═══ SUPPLIED INFORMATION
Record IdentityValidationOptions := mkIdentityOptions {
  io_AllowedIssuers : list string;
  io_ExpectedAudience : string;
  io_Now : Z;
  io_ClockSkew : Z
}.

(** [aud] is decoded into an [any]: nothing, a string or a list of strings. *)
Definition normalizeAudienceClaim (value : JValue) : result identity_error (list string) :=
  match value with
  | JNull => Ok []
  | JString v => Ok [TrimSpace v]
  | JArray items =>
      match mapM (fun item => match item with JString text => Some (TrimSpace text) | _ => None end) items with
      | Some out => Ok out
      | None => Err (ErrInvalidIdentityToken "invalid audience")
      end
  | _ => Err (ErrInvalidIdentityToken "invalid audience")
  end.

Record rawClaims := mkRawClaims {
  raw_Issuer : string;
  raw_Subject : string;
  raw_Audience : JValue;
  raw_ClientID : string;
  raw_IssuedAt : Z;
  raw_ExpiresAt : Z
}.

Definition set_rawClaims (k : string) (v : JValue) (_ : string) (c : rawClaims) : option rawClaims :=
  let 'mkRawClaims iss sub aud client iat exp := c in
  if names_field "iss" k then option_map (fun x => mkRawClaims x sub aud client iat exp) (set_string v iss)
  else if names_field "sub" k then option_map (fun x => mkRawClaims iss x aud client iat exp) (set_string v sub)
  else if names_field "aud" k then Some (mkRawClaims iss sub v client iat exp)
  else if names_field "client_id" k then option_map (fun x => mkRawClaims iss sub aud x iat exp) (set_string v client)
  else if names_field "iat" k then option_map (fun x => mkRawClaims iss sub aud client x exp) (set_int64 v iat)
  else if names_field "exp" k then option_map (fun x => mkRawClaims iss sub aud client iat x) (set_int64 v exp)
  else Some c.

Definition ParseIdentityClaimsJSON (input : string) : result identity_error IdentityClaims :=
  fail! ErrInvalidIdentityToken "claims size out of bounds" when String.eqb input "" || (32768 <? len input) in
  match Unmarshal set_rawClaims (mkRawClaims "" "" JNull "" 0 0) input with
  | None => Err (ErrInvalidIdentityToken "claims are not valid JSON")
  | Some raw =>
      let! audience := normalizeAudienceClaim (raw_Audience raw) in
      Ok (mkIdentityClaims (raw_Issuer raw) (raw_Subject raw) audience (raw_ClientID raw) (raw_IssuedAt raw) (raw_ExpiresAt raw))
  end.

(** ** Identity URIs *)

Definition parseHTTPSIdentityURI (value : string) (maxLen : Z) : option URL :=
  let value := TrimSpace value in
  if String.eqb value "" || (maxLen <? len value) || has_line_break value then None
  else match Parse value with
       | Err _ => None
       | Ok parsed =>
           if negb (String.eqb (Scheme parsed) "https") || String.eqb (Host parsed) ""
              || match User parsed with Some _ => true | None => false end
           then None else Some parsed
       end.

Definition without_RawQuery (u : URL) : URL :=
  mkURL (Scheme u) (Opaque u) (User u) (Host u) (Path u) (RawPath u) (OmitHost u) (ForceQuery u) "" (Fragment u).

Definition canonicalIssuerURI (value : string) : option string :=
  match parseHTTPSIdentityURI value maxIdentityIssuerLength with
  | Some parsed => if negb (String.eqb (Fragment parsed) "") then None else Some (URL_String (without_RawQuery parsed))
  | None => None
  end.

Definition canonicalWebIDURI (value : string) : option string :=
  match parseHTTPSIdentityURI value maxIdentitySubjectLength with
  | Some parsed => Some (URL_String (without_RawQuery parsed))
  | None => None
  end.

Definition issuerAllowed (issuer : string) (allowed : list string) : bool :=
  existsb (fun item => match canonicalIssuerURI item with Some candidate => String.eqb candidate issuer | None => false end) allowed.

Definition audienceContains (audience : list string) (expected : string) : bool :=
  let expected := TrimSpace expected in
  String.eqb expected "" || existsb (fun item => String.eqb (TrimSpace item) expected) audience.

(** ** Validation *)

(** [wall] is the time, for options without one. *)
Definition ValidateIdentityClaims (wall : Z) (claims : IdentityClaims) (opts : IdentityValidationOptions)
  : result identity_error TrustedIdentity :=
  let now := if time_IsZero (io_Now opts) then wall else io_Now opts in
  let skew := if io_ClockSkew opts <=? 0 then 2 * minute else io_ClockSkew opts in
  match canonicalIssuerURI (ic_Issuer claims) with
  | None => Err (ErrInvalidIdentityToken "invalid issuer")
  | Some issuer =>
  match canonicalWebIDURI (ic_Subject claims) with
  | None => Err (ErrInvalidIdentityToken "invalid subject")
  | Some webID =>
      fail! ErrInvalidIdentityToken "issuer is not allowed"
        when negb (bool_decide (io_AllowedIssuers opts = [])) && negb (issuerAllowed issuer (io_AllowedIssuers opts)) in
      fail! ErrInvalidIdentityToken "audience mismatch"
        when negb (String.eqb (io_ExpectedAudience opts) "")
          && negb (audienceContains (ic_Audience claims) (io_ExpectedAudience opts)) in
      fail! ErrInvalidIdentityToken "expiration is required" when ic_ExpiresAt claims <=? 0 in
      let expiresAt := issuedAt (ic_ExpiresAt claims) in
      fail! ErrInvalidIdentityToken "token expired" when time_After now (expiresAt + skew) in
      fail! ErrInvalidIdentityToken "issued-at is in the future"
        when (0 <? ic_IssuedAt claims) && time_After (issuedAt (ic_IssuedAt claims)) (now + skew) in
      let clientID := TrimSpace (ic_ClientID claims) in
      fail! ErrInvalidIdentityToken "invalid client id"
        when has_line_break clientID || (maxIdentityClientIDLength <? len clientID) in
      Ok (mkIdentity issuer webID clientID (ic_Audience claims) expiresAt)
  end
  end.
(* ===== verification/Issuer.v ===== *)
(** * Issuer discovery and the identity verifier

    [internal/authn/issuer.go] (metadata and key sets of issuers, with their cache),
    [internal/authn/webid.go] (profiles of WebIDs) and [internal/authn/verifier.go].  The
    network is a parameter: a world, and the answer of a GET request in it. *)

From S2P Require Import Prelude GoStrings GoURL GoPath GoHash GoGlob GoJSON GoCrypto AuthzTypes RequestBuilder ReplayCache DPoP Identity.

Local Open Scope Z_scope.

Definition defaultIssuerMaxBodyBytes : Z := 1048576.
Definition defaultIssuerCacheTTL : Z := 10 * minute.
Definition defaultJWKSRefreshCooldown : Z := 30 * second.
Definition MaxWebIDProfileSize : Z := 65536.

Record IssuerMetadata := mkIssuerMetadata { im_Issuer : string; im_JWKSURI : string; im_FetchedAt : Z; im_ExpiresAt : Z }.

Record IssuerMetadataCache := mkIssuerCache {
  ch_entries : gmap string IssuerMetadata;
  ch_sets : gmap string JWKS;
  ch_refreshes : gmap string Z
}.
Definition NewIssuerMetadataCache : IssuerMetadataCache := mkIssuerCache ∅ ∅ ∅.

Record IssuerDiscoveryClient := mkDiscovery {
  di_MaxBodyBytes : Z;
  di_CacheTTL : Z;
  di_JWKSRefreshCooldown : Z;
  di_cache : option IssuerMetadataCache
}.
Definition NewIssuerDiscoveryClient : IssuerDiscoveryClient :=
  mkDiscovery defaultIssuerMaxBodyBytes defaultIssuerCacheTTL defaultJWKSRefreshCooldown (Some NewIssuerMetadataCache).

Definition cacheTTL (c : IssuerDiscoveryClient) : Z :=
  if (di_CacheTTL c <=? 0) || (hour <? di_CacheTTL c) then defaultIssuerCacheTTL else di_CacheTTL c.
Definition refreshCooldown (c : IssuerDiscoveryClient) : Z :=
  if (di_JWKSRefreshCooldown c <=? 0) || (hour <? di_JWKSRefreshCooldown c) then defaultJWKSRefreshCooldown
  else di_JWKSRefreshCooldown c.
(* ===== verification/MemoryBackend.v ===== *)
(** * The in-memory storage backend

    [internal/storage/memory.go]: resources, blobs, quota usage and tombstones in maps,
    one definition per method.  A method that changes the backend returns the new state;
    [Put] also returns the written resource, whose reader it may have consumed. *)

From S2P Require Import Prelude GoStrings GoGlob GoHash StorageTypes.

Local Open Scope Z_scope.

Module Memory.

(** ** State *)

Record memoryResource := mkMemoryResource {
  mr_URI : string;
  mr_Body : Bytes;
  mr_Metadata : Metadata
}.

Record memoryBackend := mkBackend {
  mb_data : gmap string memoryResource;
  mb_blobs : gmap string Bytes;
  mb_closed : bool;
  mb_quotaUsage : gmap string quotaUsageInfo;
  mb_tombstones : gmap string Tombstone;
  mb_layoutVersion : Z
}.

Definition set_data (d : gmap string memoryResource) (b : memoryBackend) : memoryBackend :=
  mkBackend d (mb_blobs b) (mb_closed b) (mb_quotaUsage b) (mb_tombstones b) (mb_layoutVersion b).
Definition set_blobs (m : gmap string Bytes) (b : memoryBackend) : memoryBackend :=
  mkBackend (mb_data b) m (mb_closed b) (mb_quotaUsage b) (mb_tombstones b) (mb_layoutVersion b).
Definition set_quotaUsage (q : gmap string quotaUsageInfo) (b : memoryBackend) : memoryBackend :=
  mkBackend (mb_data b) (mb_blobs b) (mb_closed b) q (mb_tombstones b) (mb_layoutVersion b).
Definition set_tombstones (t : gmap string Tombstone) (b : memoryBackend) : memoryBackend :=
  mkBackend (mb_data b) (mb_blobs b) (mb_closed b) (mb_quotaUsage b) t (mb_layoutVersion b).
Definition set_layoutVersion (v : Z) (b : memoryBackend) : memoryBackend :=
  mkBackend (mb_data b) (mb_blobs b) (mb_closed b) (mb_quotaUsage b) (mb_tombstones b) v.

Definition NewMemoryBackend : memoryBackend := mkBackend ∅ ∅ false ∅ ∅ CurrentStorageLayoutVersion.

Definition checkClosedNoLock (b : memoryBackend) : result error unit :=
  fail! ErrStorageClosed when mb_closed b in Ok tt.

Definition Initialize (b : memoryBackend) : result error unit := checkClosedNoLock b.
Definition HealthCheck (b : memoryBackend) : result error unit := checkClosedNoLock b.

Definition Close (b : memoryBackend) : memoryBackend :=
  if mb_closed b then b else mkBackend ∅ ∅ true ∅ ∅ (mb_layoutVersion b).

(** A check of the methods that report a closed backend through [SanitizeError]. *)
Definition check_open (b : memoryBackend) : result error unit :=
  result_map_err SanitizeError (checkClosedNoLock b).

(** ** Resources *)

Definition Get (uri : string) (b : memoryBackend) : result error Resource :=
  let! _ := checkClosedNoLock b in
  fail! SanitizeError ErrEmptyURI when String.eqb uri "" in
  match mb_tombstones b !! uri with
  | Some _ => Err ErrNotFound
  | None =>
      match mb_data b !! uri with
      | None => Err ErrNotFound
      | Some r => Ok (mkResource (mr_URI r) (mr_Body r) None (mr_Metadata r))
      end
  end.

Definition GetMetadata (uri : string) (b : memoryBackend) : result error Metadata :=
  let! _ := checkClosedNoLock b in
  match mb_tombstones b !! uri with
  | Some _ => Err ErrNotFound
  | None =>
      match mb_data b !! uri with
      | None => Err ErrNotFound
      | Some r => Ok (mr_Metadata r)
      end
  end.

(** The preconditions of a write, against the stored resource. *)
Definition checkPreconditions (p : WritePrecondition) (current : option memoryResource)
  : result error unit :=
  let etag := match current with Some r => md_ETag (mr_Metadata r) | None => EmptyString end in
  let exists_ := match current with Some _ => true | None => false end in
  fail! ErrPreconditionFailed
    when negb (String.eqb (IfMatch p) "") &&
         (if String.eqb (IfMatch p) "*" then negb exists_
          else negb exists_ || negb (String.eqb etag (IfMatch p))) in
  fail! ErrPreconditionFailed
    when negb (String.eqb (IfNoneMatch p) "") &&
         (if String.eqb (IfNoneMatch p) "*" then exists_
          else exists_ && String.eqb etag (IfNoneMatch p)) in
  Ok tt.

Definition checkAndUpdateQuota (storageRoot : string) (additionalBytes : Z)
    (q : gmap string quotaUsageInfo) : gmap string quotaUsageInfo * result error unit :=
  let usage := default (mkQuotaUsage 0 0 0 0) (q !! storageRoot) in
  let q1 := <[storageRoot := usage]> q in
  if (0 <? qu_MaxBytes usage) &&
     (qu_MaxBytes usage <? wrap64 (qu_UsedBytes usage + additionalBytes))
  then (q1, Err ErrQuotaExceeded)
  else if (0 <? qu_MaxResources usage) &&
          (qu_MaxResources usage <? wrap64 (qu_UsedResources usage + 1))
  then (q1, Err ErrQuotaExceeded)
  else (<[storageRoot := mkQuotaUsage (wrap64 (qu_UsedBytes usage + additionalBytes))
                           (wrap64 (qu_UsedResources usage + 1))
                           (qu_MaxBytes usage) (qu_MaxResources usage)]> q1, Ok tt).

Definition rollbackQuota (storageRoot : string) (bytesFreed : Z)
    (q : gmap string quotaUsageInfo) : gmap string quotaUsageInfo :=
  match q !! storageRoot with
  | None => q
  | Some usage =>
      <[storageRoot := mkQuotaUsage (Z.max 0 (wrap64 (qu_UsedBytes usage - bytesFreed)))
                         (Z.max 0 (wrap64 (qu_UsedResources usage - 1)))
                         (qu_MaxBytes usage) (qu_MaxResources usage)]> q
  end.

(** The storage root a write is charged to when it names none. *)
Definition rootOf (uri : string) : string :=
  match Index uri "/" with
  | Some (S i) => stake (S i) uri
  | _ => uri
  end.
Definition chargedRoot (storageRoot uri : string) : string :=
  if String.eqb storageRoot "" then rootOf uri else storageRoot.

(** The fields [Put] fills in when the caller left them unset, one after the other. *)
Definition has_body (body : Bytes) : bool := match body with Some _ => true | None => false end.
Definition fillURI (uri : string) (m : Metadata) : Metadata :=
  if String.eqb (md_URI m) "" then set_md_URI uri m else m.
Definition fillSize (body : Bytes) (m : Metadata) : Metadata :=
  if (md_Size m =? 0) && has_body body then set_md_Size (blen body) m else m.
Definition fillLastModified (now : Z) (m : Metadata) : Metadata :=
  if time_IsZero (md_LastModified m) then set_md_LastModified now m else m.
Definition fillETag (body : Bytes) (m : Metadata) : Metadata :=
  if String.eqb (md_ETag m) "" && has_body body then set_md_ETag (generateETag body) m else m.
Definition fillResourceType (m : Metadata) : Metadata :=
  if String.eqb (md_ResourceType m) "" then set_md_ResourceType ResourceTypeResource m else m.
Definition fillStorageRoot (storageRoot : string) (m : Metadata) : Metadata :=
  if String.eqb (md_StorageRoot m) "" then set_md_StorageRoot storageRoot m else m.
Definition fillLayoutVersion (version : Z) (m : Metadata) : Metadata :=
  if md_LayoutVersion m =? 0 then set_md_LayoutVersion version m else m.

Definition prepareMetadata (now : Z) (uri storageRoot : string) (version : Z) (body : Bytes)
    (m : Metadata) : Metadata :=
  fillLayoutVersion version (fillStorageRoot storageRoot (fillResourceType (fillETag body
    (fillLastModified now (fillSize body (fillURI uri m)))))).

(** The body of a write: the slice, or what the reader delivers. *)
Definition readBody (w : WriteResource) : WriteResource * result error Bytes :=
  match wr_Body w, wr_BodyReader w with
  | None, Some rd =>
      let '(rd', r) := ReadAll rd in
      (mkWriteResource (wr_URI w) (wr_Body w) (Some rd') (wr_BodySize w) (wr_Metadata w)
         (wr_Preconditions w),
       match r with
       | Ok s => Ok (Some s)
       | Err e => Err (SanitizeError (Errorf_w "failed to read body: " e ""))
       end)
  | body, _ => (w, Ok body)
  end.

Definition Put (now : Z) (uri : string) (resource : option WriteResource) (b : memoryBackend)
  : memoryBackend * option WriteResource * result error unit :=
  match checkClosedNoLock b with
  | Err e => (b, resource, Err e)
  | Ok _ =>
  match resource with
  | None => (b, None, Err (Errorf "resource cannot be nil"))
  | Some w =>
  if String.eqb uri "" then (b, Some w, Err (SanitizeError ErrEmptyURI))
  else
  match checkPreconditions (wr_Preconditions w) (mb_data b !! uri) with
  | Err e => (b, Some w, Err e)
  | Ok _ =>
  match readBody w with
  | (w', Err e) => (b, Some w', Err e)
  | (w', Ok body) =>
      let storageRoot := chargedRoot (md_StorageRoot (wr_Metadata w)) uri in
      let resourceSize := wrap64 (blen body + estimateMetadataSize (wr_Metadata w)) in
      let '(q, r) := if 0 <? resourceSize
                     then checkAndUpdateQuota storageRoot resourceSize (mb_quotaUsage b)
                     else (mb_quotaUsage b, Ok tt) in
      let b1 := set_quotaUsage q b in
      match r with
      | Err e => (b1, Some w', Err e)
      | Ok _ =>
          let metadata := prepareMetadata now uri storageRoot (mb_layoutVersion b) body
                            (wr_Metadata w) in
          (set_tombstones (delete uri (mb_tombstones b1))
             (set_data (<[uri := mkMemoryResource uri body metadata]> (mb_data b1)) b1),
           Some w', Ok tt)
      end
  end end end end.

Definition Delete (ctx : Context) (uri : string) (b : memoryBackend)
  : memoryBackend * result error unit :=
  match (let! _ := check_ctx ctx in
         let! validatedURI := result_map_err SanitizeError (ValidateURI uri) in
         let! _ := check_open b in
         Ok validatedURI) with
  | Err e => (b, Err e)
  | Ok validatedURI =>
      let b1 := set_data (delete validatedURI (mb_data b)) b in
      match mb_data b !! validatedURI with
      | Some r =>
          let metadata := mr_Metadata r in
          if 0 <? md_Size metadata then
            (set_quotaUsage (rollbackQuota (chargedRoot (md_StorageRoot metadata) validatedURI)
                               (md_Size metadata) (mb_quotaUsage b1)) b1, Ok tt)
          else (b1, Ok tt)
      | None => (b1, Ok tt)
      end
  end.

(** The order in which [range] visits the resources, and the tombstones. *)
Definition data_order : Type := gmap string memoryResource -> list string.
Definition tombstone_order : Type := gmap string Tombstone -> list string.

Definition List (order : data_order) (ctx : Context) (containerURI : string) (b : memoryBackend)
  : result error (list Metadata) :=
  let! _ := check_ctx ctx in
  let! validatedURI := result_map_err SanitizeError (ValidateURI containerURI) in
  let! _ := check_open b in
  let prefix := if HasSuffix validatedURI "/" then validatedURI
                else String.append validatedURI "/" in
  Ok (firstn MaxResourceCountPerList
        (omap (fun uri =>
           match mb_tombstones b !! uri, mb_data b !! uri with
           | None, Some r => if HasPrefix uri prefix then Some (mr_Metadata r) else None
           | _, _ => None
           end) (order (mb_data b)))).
══════
= PROBLEM DESCRIPTION =
When you answer, output each line of the data exactly as given, from its first line up to and including the one with "let 'mkRawClaims iss".

= WRITTEN SOLUTION =
Record IdentityValidationOptions := mkIdentityOptions {
  io_AllowedIssuers : list string;
  io_ExpectedAudience : string;
  io_Now : Z;
  io_ClockSkew : Z
}.

(** [aud] is decoded into an [any]: nothing, a string or a list of strings. *)
Definition normalizeAudienceClaim (value : JValue) : result identity_error (list string) :=
  match value with
  | JNull => Ok []
  | JString v => Ok [TrimSpace v]
  | JArray items =>
      match mapM (fun item => match item with JString text => Some (TrimSpace text) | _ => None end) items with
      | Some out => Ok out
      | None => Err (ErrInvalidIdentityToken "invalid audience")
      end
  | _ => Err (ErrInvalidIdentityToken "invalid audience")
  end.

Record rawClaims := mkRawClaims {
  raw_Issuer : string;
  raw_Subject : string;
  raw_Audience : JValue;
  raw_ClientID : string;
  raw_IssuedAt : Z;
  raw_ExpiresAt : Z
}.

Definition set_rawClaims (k : string) (v : JValue) (_ : string) (c : rawClaims) : option rawClaims :=
  let 'mkRawClaims iss sub aud client iat exp := c in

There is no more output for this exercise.